Action item: Copy every line of the data that includes the string "right".

Dataset entries:
• • •
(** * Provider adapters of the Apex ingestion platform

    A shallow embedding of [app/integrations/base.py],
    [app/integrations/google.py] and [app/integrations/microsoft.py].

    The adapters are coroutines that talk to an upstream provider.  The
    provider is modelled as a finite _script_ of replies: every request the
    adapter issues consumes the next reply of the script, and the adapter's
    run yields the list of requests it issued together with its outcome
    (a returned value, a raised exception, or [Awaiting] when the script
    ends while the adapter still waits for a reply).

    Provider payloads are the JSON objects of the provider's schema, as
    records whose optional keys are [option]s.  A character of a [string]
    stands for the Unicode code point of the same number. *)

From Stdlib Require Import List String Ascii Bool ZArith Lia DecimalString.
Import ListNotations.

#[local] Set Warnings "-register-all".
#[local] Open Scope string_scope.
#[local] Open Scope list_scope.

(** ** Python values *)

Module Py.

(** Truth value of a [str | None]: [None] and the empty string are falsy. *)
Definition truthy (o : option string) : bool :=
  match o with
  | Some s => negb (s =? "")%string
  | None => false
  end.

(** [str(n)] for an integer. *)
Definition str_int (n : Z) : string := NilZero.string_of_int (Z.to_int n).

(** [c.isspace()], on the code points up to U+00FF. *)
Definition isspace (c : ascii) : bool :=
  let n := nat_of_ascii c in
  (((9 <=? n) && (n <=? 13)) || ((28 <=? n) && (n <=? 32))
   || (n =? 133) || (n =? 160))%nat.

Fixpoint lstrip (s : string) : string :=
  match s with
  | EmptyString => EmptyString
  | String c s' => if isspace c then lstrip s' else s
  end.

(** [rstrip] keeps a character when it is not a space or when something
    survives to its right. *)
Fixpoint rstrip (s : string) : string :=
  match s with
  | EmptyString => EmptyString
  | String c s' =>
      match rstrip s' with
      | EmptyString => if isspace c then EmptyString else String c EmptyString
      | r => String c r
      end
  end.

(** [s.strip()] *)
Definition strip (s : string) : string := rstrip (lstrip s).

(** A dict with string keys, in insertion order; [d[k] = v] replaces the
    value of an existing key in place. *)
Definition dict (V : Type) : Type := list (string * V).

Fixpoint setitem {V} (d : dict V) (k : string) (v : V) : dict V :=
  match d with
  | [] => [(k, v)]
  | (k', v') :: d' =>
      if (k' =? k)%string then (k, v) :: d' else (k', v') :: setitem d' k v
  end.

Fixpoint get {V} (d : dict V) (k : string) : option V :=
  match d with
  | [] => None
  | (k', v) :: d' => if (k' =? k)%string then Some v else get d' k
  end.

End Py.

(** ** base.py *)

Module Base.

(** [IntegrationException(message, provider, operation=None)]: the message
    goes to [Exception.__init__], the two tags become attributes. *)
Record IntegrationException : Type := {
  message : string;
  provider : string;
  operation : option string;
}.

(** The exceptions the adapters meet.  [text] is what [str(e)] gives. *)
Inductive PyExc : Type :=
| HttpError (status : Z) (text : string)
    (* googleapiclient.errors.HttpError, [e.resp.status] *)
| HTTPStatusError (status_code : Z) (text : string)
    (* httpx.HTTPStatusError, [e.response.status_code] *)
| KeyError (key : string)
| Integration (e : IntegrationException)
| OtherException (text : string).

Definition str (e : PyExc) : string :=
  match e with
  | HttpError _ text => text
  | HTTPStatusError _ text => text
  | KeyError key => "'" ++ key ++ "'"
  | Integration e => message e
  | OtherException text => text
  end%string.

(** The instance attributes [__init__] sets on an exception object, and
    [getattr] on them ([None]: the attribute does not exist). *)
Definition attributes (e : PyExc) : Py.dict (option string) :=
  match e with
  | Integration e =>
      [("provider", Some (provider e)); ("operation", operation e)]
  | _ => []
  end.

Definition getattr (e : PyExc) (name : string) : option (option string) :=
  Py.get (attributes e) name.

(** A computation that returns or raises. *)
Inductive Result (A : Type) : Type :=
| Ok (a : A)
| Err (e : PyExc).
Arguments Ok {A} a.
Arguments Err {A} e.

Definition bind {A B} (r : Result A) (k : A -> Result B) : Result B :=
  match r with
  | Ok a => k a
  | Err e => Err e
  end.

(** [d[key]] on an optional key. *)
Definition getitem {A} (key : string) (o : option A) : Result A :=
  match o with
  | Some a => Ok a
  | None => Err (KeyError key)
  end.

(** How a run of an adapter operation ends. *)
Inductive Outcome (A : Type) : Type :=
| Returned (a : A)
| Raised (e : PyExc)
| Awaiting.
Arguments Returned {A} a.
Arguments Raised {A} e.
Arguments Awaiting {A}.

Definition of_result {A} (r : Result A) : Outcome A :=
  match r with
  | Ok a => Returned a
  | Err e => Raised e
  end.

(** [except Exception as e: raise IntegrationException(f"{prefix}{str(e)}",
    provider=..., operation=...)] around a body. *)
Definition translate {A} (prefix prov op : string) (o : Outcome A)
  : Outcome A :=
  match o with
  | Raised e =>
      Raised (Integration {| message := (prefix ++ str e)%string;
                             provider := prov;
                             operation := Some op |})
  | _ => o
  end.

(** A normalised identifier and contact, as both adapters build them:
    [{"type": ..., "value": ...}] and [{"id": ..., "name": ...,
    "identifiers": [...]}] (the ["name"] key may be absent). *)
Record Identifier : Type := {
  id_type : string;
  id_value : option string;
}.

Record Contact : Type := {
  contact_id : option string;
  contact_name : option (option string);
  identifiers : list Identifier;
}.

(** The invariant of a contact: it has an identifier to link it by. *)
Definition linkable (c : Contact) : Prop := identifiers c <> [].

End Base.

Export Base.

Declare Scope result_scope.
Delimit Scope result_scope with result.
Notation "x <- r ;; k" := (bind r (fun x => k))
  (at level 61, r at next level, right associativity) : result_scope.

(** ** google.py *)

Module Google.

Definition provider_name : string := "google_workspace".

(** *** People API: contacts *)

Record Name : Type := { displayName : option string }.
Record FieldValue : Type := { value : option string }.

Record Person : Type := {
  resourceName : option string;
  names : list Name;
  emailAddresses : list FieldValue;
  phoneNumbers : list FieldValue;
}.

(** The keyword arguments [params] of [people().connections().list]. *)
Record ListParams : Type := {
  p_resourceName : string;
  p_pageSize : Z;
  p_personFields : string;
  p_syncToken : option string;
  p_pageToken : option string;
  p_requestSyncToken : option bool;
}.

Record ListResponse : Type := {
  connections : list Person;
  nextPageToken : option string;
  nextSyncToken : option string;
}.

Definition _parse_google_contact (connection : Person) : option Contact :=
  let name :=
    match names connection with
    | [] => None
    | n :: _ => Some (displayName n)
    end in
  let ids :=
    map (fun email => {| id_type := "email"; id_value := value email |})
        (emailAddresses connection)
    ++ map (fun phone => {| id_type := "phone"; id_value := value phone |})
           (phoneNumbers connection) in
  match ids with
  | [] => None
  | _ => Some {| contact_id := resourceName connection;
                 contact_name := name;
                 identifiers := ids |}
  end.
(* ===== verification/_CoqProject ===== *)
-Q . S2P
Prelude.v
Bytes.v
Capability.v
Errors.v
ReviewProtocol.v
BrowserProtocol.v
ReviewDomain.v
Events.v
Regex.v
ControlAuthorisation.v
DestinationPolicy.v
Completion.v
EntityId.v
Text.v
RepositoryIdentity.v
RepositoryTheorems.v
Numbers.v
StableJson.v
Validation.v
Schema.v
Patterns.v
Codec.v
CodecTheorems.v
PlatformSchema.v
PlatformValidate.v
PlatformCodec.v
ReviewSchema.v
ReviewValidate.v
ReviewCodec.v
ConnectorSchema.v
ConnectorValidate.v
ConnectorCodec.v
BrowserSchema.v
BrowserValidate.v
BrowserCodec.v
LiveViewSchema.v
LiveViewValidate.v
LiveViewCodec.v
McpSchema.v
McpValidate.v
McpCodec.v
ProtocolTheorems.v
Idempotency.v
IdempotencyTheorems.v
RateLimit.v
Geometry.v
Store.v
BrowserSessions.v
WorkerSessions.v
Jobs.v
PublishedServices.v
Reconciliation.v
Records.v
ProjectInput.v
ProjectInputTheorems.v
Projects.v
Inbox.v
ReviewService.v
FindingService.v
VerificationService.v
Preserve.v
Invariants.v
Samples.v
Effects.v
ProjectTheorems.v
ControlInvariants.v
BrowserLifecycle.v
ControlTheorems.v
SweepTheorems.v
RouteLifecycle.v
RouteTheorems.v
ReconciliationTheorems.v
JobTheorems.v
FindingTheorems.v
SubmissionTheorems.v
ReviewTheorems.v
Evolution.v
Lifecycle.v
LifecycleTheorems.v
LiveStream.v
• • •
Exercise answer:
    survives to its right. *)
  (at level 61, r at next level, right associativity) : result_scope.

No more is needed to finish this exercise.